I have been unable to import this older solexa data to qiime2.
Due to the headers.
For example:
@SOLEXA1_0069_FC:3:1:16444:1031#ACAGTG/2 AGTCAACAGGATTAGATACCCGGGTAGTCCACGCCGTAAACGATGAATGTTAGCCGTCGGGCAGTATACTGTTCGG-TCAGAGGGTTGCGCTCGTTGCGGGACTTAACCCAACATCTCACGACACGAGCTGACGACA
GCCATGCAGCACCTGT
TCAGAGGGTTGCGCTCGTTGCGGGACTTAACCCAACATCTCACGACACGAGCTGACGACAGCCATGCAGCACCTGT
+SOLEXA1_0069_FC:3:1:16444:1031#ACAGTG/2
hhghfhhhghhghfhfhhhgehhhghhhhfhhhhhhfghhhchhhghheaghhhahhcg_gge_dhfccfbceadg

Does anyone have an idea on how to import it?
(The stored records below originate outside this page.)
(** C10.  Whenever [findSlots] returns, the [default] entry of its result
    is a reference to an array made by the call, holding the children that
    are no markers.  A marker named ["default"] does not change that: its
    nested content, a value of the caller's store, is not what [default] is
    bound to.  The map returned is the map [m0] the scan has built, with its
    [default] entry replaced: [m0] records under every name the nested
    content of the last marker of that name, under ["default"] that of the
    last marker named ["default"], and this one entry is what the final
    assignment overwrites; every other entry of the result is an entry of
    [m0], so the content of a marker named ["default"] is under no key on
    its account. *)
Theorem findSlots_default_overwrites h v h' r :
  findSlots v h = (h', Ret r) →
  ∃ l m d,
    r = VRef l ∧ h' !! l = Some (OMap m) ∧
    m !! "default" = Some (VRef d) ∧ h !! d = None ∧
    h' !! d = Some (OArr (List.filter (λ x, negb (is_marker h x)) (normalized h v))) ∧
    (∀ x C, x ∈ normalized h v → marker_of h x (Some "default") C →
            value_in h C → m !! "default" ≠ Some C) ∧
    ∃ m0, m = <["default" := VRef d]> m0 ∧
          ∀ k, k ≠ "__proto__" → m0 !! k = last_named h k (normalized h v).
Proof.
  intros (m & ys & Hs & -> & ->)%findSlots_Ret.
  eexists _, _, (S (S (length h))). split; [reflexivity|]. split; [apply lookup_new_map|].
  split; [apply lookup_insert_eq|]. split; [apply lookup_ge_None_2; lia|].
  split; [apply lookup_new_default|]. split.
  - intros x C _ _ HC. rewrite lookup_insert_eq. intros [= <-]. simpl in HC. lia.
  - exists m. split; [done|]. intros k Hk.
    pose proof (scan_named h (normalized h v) ∅ k Hk) as Hn.
    rewrite Hs in Hn. simpl in Hn. rewrite Hn by done.
    by destruct (last_named h k (normalized h v)).
Qed.
(** X3: when the requested years are pairwise different, a status value
    tallied from the rows and configured as main (otherwise as other) has an
    entry in [main_statuses] (otherwise [other_statuses]) whose [total] is
    the TOTAL cell of the last of its rows with a parsable TOTAL cell (0 if
    none) and whose [years[yr]] is the sum of its cells in the column
    '<year_prefix> <yr>' (cells that do not parse count 0). *)
Theorem parse_status_data_figures py_int py_float data status_column years cfg v idx sv :
  NoDup years ->
  parse_status_data py_int py_float data status_column years cfg = Ok v ->
  index_of status_column (headers data) = Some idx ->
  In sv (tallied_values idx (include_blank cfg) (values data)) ->
  (In sv (map sheet_value (main_statuses cfg)) ->
     status_figures py_int idx (include_blank cfg) cfg (headers data) years (values data)
       v "main_statuses" sv) /\
  (~ In sv (map sheet_value (main_statuses cfg)) ->
   In sv (map sheet_value (other_statuses cfg)) ->
     status_figures py_int idx (include_blank cfg) cfg (headers data) years (values data)
       v "other_statuses" sv).
Proof.
  intros Hnd H Hidx Htv.
  unfold parse_status_data in H; cbv zeta in H. rewrite Hidx in H.
  destruct (is_nil (headers data) || is_nil (values data)) eqn:Hnil.
  { exfalso. apply orb_true_iff in Hnil as [Hn|Hn].
    - destruct (headers data); [discriminate Hidx | discriminate Hn].
    - destruct (values data); [exact Htv | discriminate Hn]. }
  set (yci := year_col_indices (headers data)
                (sget_default (columns cfg) (zs "year_prefix") (zs "Acionados em")) years) in H.
  set (ti := index_of (sget_default (columns cfg) (zs "total_column") (zs "TOTAL")) (headers data)) in H.
  set (pi := index_of (sget_default (columns cfg) (zs "percentage_column") (zs "Percentual")) (headers data)) in H.
  destruct (tally_rows py_int py_float years (include_blank cfg) idx yci ti pi [] (values data))
    as [sc|] eqn:Hsc; cbn [bind] in H; [|discriminate].
  destruct (split_main_other cfg sc [] []) as [mains others] eqn:Hsplit.
  injection H as <-.
  assert (Hk : mem sv (map fst sc) = true).
  { rewrite (tally_rows_keys _ _ _ _ _ _ _ _ _ _ _ Hsc). simpl.
    apply mem_In; exact Htv. }
  destruct (mem_keys_sget _ _ Hk) as [t Ht].
  pose proof (tally_rows_inv py_int py_float years (include_blank cfg) idx yci ti pi
                (values data) [] [] sc sv Hnd ltac:(intros k t' []) Hsc
                (tally_inv_nil _ _ _ _ _ _ _)) as Hinv.
  unfold tally_inv in Hinv. rewrite Ht in Hinv. destruct Hinv as [I1 I2].
  assert (Hyc : forall yr, In yr years -> ycol yci yr = year_col cfg (headers data) yr).
  { intros yr Hin. unfold ycol, yci. rewrite year_col_indices_get by exact Hin. reflexivity. }
  assert (I1' : forall yr, In yr years -> yd_get (t_years t) yr =
      Ok (status_year_sum py_int idx (include_blank cfg) (year_col cfg (headers data) yr) sv (values data))).
  { intros yr Hin. rewrite <- Hyc by exact Hin. exact (I1 yr Hin). }
  destruct (split_find cfg sc [] [] sv t Ht) as [F1 F2]. rewrite Hsplit in F1, F2.
  simpl in F1, F2.
  split.
  - intros Hm. apply in_map_iff in Hm as [c [Hc Hcin]].
    assert (Hm' : mem sv (map sheet_value (main_statuses cfg)) = true).
    { apply mem_In. apply in_map_iff. exists c; split; assumption. }
    specialize (F1 Hm' eq_refl).
    destruct (status_row_figures (main_statuses cfg) sv t _ years _ I2 I1') as [R1 [R2 R3]].
    exists (map status_row_to_py (order_by_config (main_statuses cfg) mains)),
           (status_row_to_py (mk_status_row (main_statuses cfg) sv t)).
    split; [reflexivity|]. split.
    { apply in_map. apply (order_by_config_In _ _ c); [exact Hcin|]. rewrite Hc; exact F1. }
    split; [exact R1|]. split; [exact R2 | exact R3].
  - intros Hnm Ho. apply in_map_iff in Ho as [c [Hc Hcin]].
    assert (Hm' : mem sv (map sheet_value (main_statuses cfg)) = false).
    { destruct (mem sv (map sheet_value (main_statuses cfg))) eqn:E; [|reflexivity].
      exfalso; apply Hnm; apply mem_In; exact E. }
    assert (Ho' : mem sv (map sheet_value (other_statuses cfg)) = true).
    { apply mem_In. apply in_map_iff. exists c; split; assumption. }
    specialize (F2 Hm' Ho' eq_refl).
    destruct (status_row_figures (other_statuses cfg) sv t _ years _ I2 I1') as [R1 [R2 R3]].
    exists (map status_row_to_py (order_by_config (other_statuses cfg) others)),
           (status_row_to_py (mk_status_row (other_statuses cfg) sv t)).
    split; [reflexivity|]. split.
    { apply in_map. apply (order_by_config_In _ _ c); [exact Hcin|]. rewrite Hc; exact F2. }
    split; [exact R1|]. split; [exact R2 | exact R3].
Qed.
Also, I don’t have the index reads.

Hey @raw937,

You are probably going to need to cook something custom up.

One thing you should know about Solexa fastq files is that the quality scores are not Phred scores. Here’s a paper describing the formula for conversion.
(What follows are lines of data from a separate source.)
(** ** Vocabulary of the statements *)

(** The number of tokens equal to [k]. *)
Definition occurrences (k : string) (tokens : list string) : nat :=
  length (filter (λ t, t = k) tokens).

(** [k1] stands before [k2] in the ranked output. *)
Definition ranked_before (out : list string) (k1 k2 : string) : Prop :=
  ∃ p q, p < q ∧ out !! p = Some k1 ∧ out !! q = Some k2.

(** [k1] was inserted into the dict before [k2]. *)
Definition inserted_before (d : dict) (k1 k2 : string) : Prop :=
  ∃ i j, i < j ∧ keys d !! i = Some k1 ∧ keys d !! j = Some k2.

Definition descending_counts (d : dict) (out : list string) : Prop :=
  ∀ k1 k2, ranked_before out k1 k2 →
    ∃ c1 c2, dict_get d k1 = Some c1 ∧ dict_get d k2 = Some c2 ∧ c2 ≤ c1.

Definition ties_in_insertion_order (d : dict) (out : list string) : Prop :=
  ∀ k1 k2, ranked_before out k1 k2 → dict_get d k1 = dict_get d k2 →
    inserted_before d k1 k2.

(** [i] stands before [j] in a list of indices. *)
Definition listed_before (l : list nat) (i j : nat) : Prop :=
  ∃ p q, p < q ∧ l !! p = Some i ∧ l !! q = Some j.

(** A position of the mask that shows a letter. *)
Definition revealed (r : round) (i : nat) : Prop :=
  ∃ x, hidden_word r !! i = Some x ∧ x ≠ "_ ".

(** A guess the validation of lines 182-187 rejects. *)
Definition rejected (r : round) (guess : string) : Prop :=
  len guess ≠ 1 ∨ isalpha guess = false ∨ guess ∈ guessed_letters r.

(** A guess that passes the validation. *)
Definition fresh_letter (r : round) (guess : string) : Prop :=
  len guess = 1 ∧ isalpha guess = true ∧ guess ∉ guessed_letters r.

Definition awaits_input (c : config) : Prop :=
  match c with
  | NeedGuess _ _ _ | NeedAgain _ _ _ => True
  | _ => False
  end.

(** Every letter the mask [r] shows, the mask [r'] shows as well. *)
Definition mask_grows (r r' : round) : Prop :=
  ∀ i, revealed r i → hidden_word r' !! i = hidden_word r !! i.

(** ** Invariants of the session *)

(** The round was started on [word r], and every position of the mask
    holds the placeholder or the letter of the word at that position. *)
Definition round_ok (r : round) : Prop :=
  word_letters r = letters (word r) ∧
  Forall2 (λ h w, h = "_ " ∨ h = w) (hidden_word r) (word_letters r).

(** What holds when line 171 is reached. *)
Definition at_loop_head (s : Z) (r : round) : Prop :=
  (0 ≤ s)%Z ∧ round_ok r ∧ (hidden_word r = word_letters r → (0 < s)%Z).

(** What holds of every configuration a session on [words] reaches. *)
Definition inv (words : list string) (c : config) : Prop :=
  match c with
  | NeedGuess s r _ =>
      words ≠ [] ∧ (0 < s)%Z ∧ round_ok r ∧ hidden_word r ≠ word_letters r
  | NeedAgain s r _ =>
      words ≠ [] ∧ (0 < s)%Z ∧ round_ok r ∧ hidden_word r = word_letters r
  | Finished Quit s (Some r) _ =>
      (0 < s)%Z ∧ round_ok r ∧ hidden_word r ≠ word_letters r
  | Finished Declined s (Some r) _ =>
      (0 < s)%Z ∧ round_ok r ∧ hidden_word r = word_letters r
  | Finished ScoreZero s (Some r) _ =>
      s = 0%Z ∧ round_ok r ∧ hidden_word r ≠ word_letters r
  | Finished _ _ None _ => False
  | Raised _ s => words = [] ∧ s = 5%Z
  end.

(** ** Vocabulary of further statements about the game *)

Definition is_hit (e : event) : bool :=
  match e with PrintRight _ => true | _ => false end.

Definition is_miss (e : event) : bool :=
  match e with PrintSorry _ => true | _ => false end.

Definition count_events (p : event → bool) (evs : list event) : Z :=
  Z.of_nat (length (filter (λ e, p e = true) evs)).

(** The mask that shows exactly the letters of [guessed]. *)
Definition mask_of (wl guessed : list string) : list string :=
  (λ w, if decide (w ∈ guessed) then w else "_ ") <$> wl.

(** What the validation of lines 182-187 lets through is a single
    lower-case letter. *)
Definition valid_guess (g : string) : Prop :=
  len g = 1 ∧ isalpha g = true ∧ lower g = g.

Definition round_facts (words : list string) (r : round) : Prop :=
  word r ∈ words
  ∧ word_letters r = letters (word r)
  ∧ NoDup (guessed_letters r)
  ∧ Forall valid_guess (guessed_letters r)
  ∧ hidden_word r = mask_of (word_letters r) (guessed_letters r).

Definition inv_round_facts (words : list string) (c : config) : Prop :=
  match round_of c with
  | Some r => round_facts words r
  | None => True
  end.

(** The letters of the word that are still to be guessed, each once. *)
Definition missing_letters (r : round) : list string :=
  filter (λ w, w ∉ guessed_letters r) (remove_dups (word_letters r)).

(** * The rest of the program: [file_check], [lexi_div], [preprocess], [main] *)

(** ** Failures and console output *)

(** How a run of the program can fail. *)
Inductive failure :=
  | SystemExit (code : nat)   (* exit(1), lines 29 and 37 *)
  | AttributeError            (* None.lower(), line 59 *)
  | ZeroDivisionError         (* line 66 *)
  | OSError                   (* open or read failing on a file that exists *)
  | Uncaught (e : exn).       (* IndexError, lines 106, 144, 164 and 195 *)

(** What the program prints, by source line.  Line 67 prints the quotient
    of the two numbers, rounded to two places. *)
Inductive message :=
  | MsgUsage                                   (* 28 *)
  | MsgEmptyFile                               (* 36 *)
  | MsgFileNotFound                            (* 41 *)
  | MsgLexicalDiversity (unique total : nat)   (* 67 *)
  | MsgLemmaTag (entry : string * string)      (* 106 *)
  | MsgNumTokens (n : nat)                     (* 114 *)
  | MsgNumNouns (n : nat)                      (* 115 *)
  | MsgMostCommon (ws : list string)           (* 148 *)
  | MsgGame (e : event).                       (* 160-216 *)

(** A computation that prints and then fails or returns. *)
Definition io (A : Type) : Type := list message * (failure + A).

Global Instance io_ret : MRet io := λ A a, ([], inr a).

Global Instance io_bind : MBind io := λ A B f m,
  match m with
  | (out, inl e) => (out, inl e)
  | (out, inr a) => let '(out', res) := f a in (out ++ out', res)
  end.

(** ** [file_check] (lines 15-41) *)

(** What [open] and [read] find under a path. *)
Inductive file_state :=
  | Missing
  | Unreadable
  | Text (content : string).

(** [None] is Python's [None], returned when the end of the function is
    reached after the handler of line 40. *)
Definition file_check (argv : list string) (fs : string → file_state)
  : io (option string) :=
  if decide (length argv ≠ 2) then ([MsgUsage], inl (SystemExit 1))
  else
    match argv !! 1 with
    | None => ([], inl (Uncaught IndexError))
    | Some path =>
        match fs path with
        | Missing => ([MsgFileNotFound], inr None)
        | Unreadable => ([], inl OSError)
        | Text raw_text =>
            if decide (len raw_text = 0)
            then ([MsgEmptyFile], inl (SystemExit 1))
            else ([], inr (Some raw_text))
        end
    end.

(** ** The collaborators

    NLTK is not part of the repository: [word_tokenize], the stop word
    list, the lemmatizer and [pos_tag] are taken as they are, [pos_tag]
    with the one fact that it returns its words, in order, each with a
    tag.  [set_list l] is [list(set(l))]: the elements of [l], each once,
    in the order the set happens to iterate. *)

Class Toolkit := {
  word_tokenize : string → list string;
  stopWords : list string;
  lemmatize : string → string;
  pos_tag : list string → list (string * string);
  pos_tag_words ws : (pos_tag ws).*1 = ws
}.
I think Biopython (and Bioperl/Biostars) can do the quality score conversion for you, but I haven’t done that myself.

As far as the barcodes/index goes, I don’t know enough about that technology to really advise as to what the protocol would have been. But without barcodes, QIIME 2 can’t do much of anything.
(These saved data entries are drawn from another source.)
(** X13.  For an event whose request context is a mapping with an
    [authorizer] entry, the handler answers 200 only if the authorizer is a
    mapping that has [claims], and the claims are a mapping. *)
Theorem success_needs_claims
        (endpoint : option string) (json_loads : string -> result value)
        (json_dumps : value -> string) (urlopen : request -> url_result)
        (e request_context : dict) (authorizer : value) (env : envelope) :
  dict_lookup "requestContext" e = Some (VDict request_context) ->
  dict_lookup "authorizer" request_context = Some authorizer ->
  fst (lambda_handler endpoint json_loads json_dumps urlopen (VDict e))
  = inr env ->
  statusCode env = 200%Z ->
  exists a claims,
    authorizer = VDict a /\ dict_lookup "claims" a = Some (VDict claims).
Proof.
  intros Hrc Ha Hrun Hcode. rewrite handler_catches in Hrun.
  destruct (fst (handler_body endpoint json_loads json_dumps urlopen (VDict e)))
    as [err | env'] eqn:Hbd.
  - injection Hrun as <-. discriminate Hcode.
  - apply body_returns_success in Hbd.
    destruct Hbd as (m & h & r & messages & _ & Hauth & _).
    apply (claims_read_inv _ _ _ Hrc Ha Hauth).
Qed.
I don’t suppose you were lucky and these are already demultiplexed? It would have been really uncommon at the time, but maybe these were already processed a little bit?

Oh, great point!!! I had forgotten about this Solexa vs. Illumina. I will take a look at Biopython to convert them.
Ah, so I had two rounds of barcodes/indexing.
With these older files the index is in the header.
See in bold - ACAGTG and /2 is R2.
@SOLEXA1_0069_FC:3:1:16444:1031**#ACAGTG/2** AGTCAACAGGATTAGATACCCGGGTAGTCCACGCCGTAAACGATGAATGTTAGCCGTCGGGCAGTATACTGTTCGG-TCAGAGGGTTGCGCTCGTTGCGGGACTTAACCCAACATCTCACGACACGAGCTGACGACA
GCCATGCAGCACCTGT
TCAGAGGGTTGCGCTCGTTGCGGGACTTAACCCAACATCTCACGACACGAGCTGACGACAGCCATGCAGCACCTGT
+SOLEXA1_0069_FC:3:1:16444:1031#ACAGTG/2
hhghfhhhghhghfhfhhhgehhhghhhhfhhhhhhfghhhchhhghheaghhhahhcg_gge_dhfccfbceadg

I was able to demultiplex them in the first and second round.
Then the second index is the first four letters which I used ea-utils to demultiplex the second file.

So, I have all the files demultiplexed.
I guess I am lost on how to import these into qiime2. Which --type should I use for these files single end and paired end.

qiime tools import --type ? – ?
Also, will these headers cause issues?

Hey @raw937,

Excellent, you should be able to import these with a fastq manifest format. Alternatively you might be able to use the Casava format instead (further down on that page), but your filenames have to match exactly.

Nope, the read headers themselves are pretty unimportant since we keep all of the per-sample reads in a single file and instead store a directory of per-sample files.


I think the only messy bit here will be converting the quality scores to phred and it sounds like you have a handle on that!

This topic was automatically closed 31 days after the last reply. New replies are no longer allowed.